Citizen Scientist: Searching for Heroes and Hope in an Age of Extinction

Experiment. Sept. 2016. 432p. notes. bibliog. index. ISBN 9781615192434. $24.95; ebk. ISBN 9781615192441. SCI
"Nature is darn dense and layered," quips Hannibal (The Spine of the Continent) as she does her bit as citizen scientist, in this instance tallying plant life on San Francisco Bay area's Mount Tam. She might just as well have been describing her own authorial approach, for though her focus here is the history and future of "regular" people's contributions to science, her book is richly overlaid with memoir, discussion of current issues in conservation biology, numerous in-the-field reports of crowdsourced ecological projects, and a dash of Joseph Campbell's hero myth adapted to scientific endeavor. Hannibal reminds readers of citizen science's giants—Thomas Jefferson, Meriwether Lewis and William Clark, Charles Darwin, Alfred Russel Wallace, John Muir, Aldo Leopold—and also a few of its lesser-known luminaries, most notably botanist Alice Eastwood and marine biologist Ed Ricketts.

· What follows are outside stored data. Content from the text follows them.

Definition same_path (p q : string) : bool := bool_decide (components p = components q).

Definition relative_path (path source_root : string) : native_result string :=
  match strip_components (components source_root) (components path) with
  | Some rest => Ok (replace_char backslash slash (join "/" rest))
  | None => Err (InvalidInput "prefix not found")
  end.

(** [Path::join] with a relative second path. *)
Definition path_join (a b : string) : string :=
  if is_empty a || ends_with a "/" then a +:+ b else a +:+ "/" +:+ b.

(** ** Snapshots of stable content *)
Definition SOURCE_SNAPSHOT_ATTEMPTS : nat := 3.
Definition SOURCE_SNAPSHOT_DIRECTORY : string := "source-snapshots".

(** One attempt either ends the loop or leaves the reason for the next one. *)
Inductive attempt_outcome :=
| Finished (r : native_result (string * N))
| Retry (changed : bool) (message : string).

Definition changed_message : string := "source changed after its scan metadata was captured".

Definition spool_attempt (fs : SpoolFs) (final_path relative expected : string) (attempt : nat)
    : attempt_outcome :=
  match copy_snapshot fs attempt with
  | Err e => Retry (not_found e) (io_message e)
  | Ok (len, copied) =>
      match source_hash fs attempt with
      | Err e => Retry (not_found e) (io_message e)
      | Ok current =>
          if negb (String.eqb copied expected) || negb (String.eqb current expected) then
            Retry true changed_message
          else if final_exists fs attempt then
            match final_hash fs attempt with
            | Err e => Finished (Err (Io (io_message e)))
            | Ok existing =>
                if String.eqb existing copied then Finished (Ok (final_path, len))
                else Finished (Err (InvalidInput ("source snapshot collision for " +:+ relative)))
            end
          else
            match publish fs attempt with
            | Err e => Finished (Err (Io (io_message e)))
            | Ok _ => Finished (Ok (final_path, len))
            end
      end
  end.

Fixpoint spool_loop (fs : SpoolFs) (final_path relative expected : string) (remaining attempt : nat)
    (last_error : option string) (source_changed : bool) : native_result (string * N) :=
  match remaining with
  | O =>
      if source_changed then Err (SourceChanged relative)
      else Err (InvalidInput ("source remained unstable after "
             +:+ show_Z (Z.of_nat SOURCE_SNAPSHOT_ATTEMPTS) +:+ " snapshot attempts: "
             +:+ relative +:+ ": " +:+ default "unknown snapshot failure" last_error))
  | S remaining =>
      match spool_attempt fs final_path relative expected attempt with
      | Finished r => r
      | Retry changed message =>
          spool_loop fs final_path relative expected remaining (S attempt) (Some message)
            (source_changed || changed)
      end
  end.

Definition snapshot_shard (snapshot_root relative : string) : string :=
  path_join snapshot_root (substring 0 2 (partition_id relative)).

Definition snapshot_file (snapshot_root relative expected : string) : string :=
  path_join (snapshot_shard snapshot_root relative)
    (partition_id relative +:+ "-" +:+ expected +:+ ".snapshot").

Section Scan.
Context `{FileSystem}.

Definition spool_stable_source (source_path snapshot_root relative expected : string)
    : native_result (string * N) :=
  (let? _ := create_snapshot_directory (snapshot_shard snapshot_root relative) in
   spool_loop (spool_fs source_path) (snapshot_file snapshot_root relative expected)
     relative expected SOURCE_SNAPSHOT_ATTEMPTS 0 None false)%rust.

Definition snapshot_root (r : NativeSyntaxMaterializationRequest) : string :=
  path_join (staging_dir r) SOURCE_SNAPSHOT_DIRECTORY.

Definition set_location (s : SourceSnapshot) (path : string) (len : N) : SourceSnapshot := {|
  snapshot_path := snapshot_path s; absolute_path := path;
  snapshot_content_hash := snapshot_content_hash s; snapshot_language := snapshot_language s;
  byte_len := len; snapshot_source := snapshot_source s
|}.

(** [spool_snapshot_for_build]: a snapshot already below the snapshot directory stays. *)
Definition spool_snapshot_for_build (r : NativeSyntaxMaterializationRequest) (s : SourceSnapshot)
    : native_result SourceSnapshot :=
  if decide (is_Some (strip_components (components (snapshot_root r)) (components (absolute_path s))))
  then Ok s
  else
    (let? _ := create_snapshot_directory (snapshot_root r) in
     let? placed := spool_stable_source (absolute_path s) (snapshot_root r) (snapshot_path s)
                      (snapshot_content_hash s) in
     Ok (set_location s placed.1 placed.2))%rust.

(** The maps of the scan. *)
Record ScanMaps := {
  snapshots : gmap string SourceSnapshot;
  supported : gmap string SourceSnapshot
}.

Definition spool_step (r : NativeSyntaxMaterializationRequest) (required : list string)
    (m : ScanMaps) (kv : string * SourceSnapshot) : native_result ScanMaps :=
  let s := kv.2 in
  if negb (bool_decide (snapshot_path s ∈ required)) then Ok m
  else
    (let? placed := spool_stable_source (absolute_path s) (snapshot_root r) (snapshot_path s)
                      (snapshot_content_hash s) in
     let s' := set_location s placed.1 placed.2 in
     Ok {| snapshots := <[snapshot_path s' := s']> (snapshots m);
           supported := <[kv.1 := s']> (supported m) |})%rust.

Definition spool_supported_snapshots (r : NativeSyntaxMaterializationRequest) (m : ScanMaps)
    (required : list string) : native_result ScanMaps :=
  if list_is_empty required then Ok m
  else
    (let? _ := create_snapshot_directory (snapshot_root r) in
     try_fold (spool_step r required) m (btree_iter (supported m)))%rust.

(** ** The walk *)
Record ScanState := { scan_maps : ScanMaps; scan_diagnostics : list string }.

Definition request_selection (r : NativeSyntaxMaterializationRequest) : SourceSelection := {|
  excluded_parts := list_to_set (request_excluded_parts r);
  include_patterns := request_include_patterns r;
  exclude_patterns := request_exclude_patterns r;
  ignore_patterns := request_ignore_patterns r
|}.

Definition keep_entry (sel : SourceSelection) (root : string) (e : WalkEntry) : bool :=
  if same_path (we_path e) root || negb (we_is_dir e) then true
  else match relative_path (we_path e) root with
       | Ok relative => should_descend sel relative
       | Err _ => false
       end.

Definition scan_io {A} (relative : string) (m : result IoError A) : native_result A :=
  map_err (fun e => if not_found e then SourceChanged relative else Io (io_message e)) m.

Definition scan_entry `{Unicode} (sel : SourceSelection) (ps : ProfileSet) (root : string)
    (st : ScanState) (item : result string WalkEntry) : native_result ScanState :=
  (let? e := map_err InvalidInput item in
   if same_path (we_path e) root then Ok st
   else if negb (we_is_file e) then Ok st
   else
     let? relative := relative_path (we_path e) root in
     if negb (includes_file sel relative) then
       Ok {| scan_maps := scan_maps st;
             scan_diagnostics := scan_diagnostics st ++ ["Ignored file: " +:+ relative] |}
     else
       let language := language_for_path ps (we_path e) in
       let has_language := bool_decide (is_Some language) in
       let? content_hash := (if has_language then scan_io relative (sha256_file (we_path e))
                             else Ok "") in
       let diagnostics := if has_language then scan_diagnostics st
                          else scan_diagnostics st ++ ["Skipped unsupported file: " +:+ relative] in
       let? len := (if has_language then scan_io relative (metadata_len (we_path e)) else Ok 0%N) in
       let s := {| snapshot_path := relative; absolute_path := we_path e;
                   snapshot_content_hash := content_hash; snapshot_language := language;
                   byte_len := len; snapshot_source := None |} in
       Ok {| scan_maps := {|
               snapshots := <[relative := s]> (snapshots (scan_maps st));
               supported := if has_language then <[relative := s]> (supported (scan_maps st))
                            else supported (scan_maps st) |};
             scan_diagnostics := diagnostics |})%rust.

Several contemporary movers and shakers, from both the academic and amateur sides, are also introduced. Hannibal's meditative, allusive style is slow going in spots.
VERDICT Readers of popular science, especially those with a literary bent, will enjoy this heartfelt argument for citizen science—that it might be our last, best hope for solving myriad environmental predicaments.